Start of Supplied data

Definition world_stored (v : option DocumentStatus.t) : World Q :=
  setStatusTask v (world0 [signer_signed] []).

Definition resealing0 : SealDocumentOptions :=
  {| documentId := 1; sendEmail := None; isResealing := Some true; requestMetadata := None |}.

(** * Properties *)

(** ** Splitting and joining *)

Lemma split_nonempty sep s : split sep s ≠ [].
Proof. destruct s as [|c s]; simpl; [done|]. destruct (N.eqb c sep); [done|]. by destruct (split sep s). Qed.

Lemma split_free sep s : Forall (λ piece, sep ∉ piece) (split sep s).
Proof.
  induction s as [|c s IH]; simpl.
  - repeat constructor. by intros ?%elem_of_nil.
  - destruct (N.eqb_spec c sep) as [->|Hne].
    + constructor; [by intros ?%elem_of_nil | done].
    + destruct (split sep s) as [|piece pieces] eqn:Hs.
      * repeat constructor. by intros ->%list_elem_of_singleton.
      * inversion IH; subst. constructor; [|done].
        intros [?|?]%elem_of_cons; [congruence | done].
Qed.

End of Supplied data

▶ _What this task involves_
Could you copy every line from the records that has "done" in it?

▶ _Exercise answer_
Proof. destruct s as [|c s]; simpl; [done|]. destruct (N.eqb c sep); [done|]. by destruct (split sep s). Qed.
    + constructor; [by intros ?%elem_of_nil | done].
      * inversion IH; subst. constructor; [|done].
        intros [?|?]%elem_of_cons; [congruence | done].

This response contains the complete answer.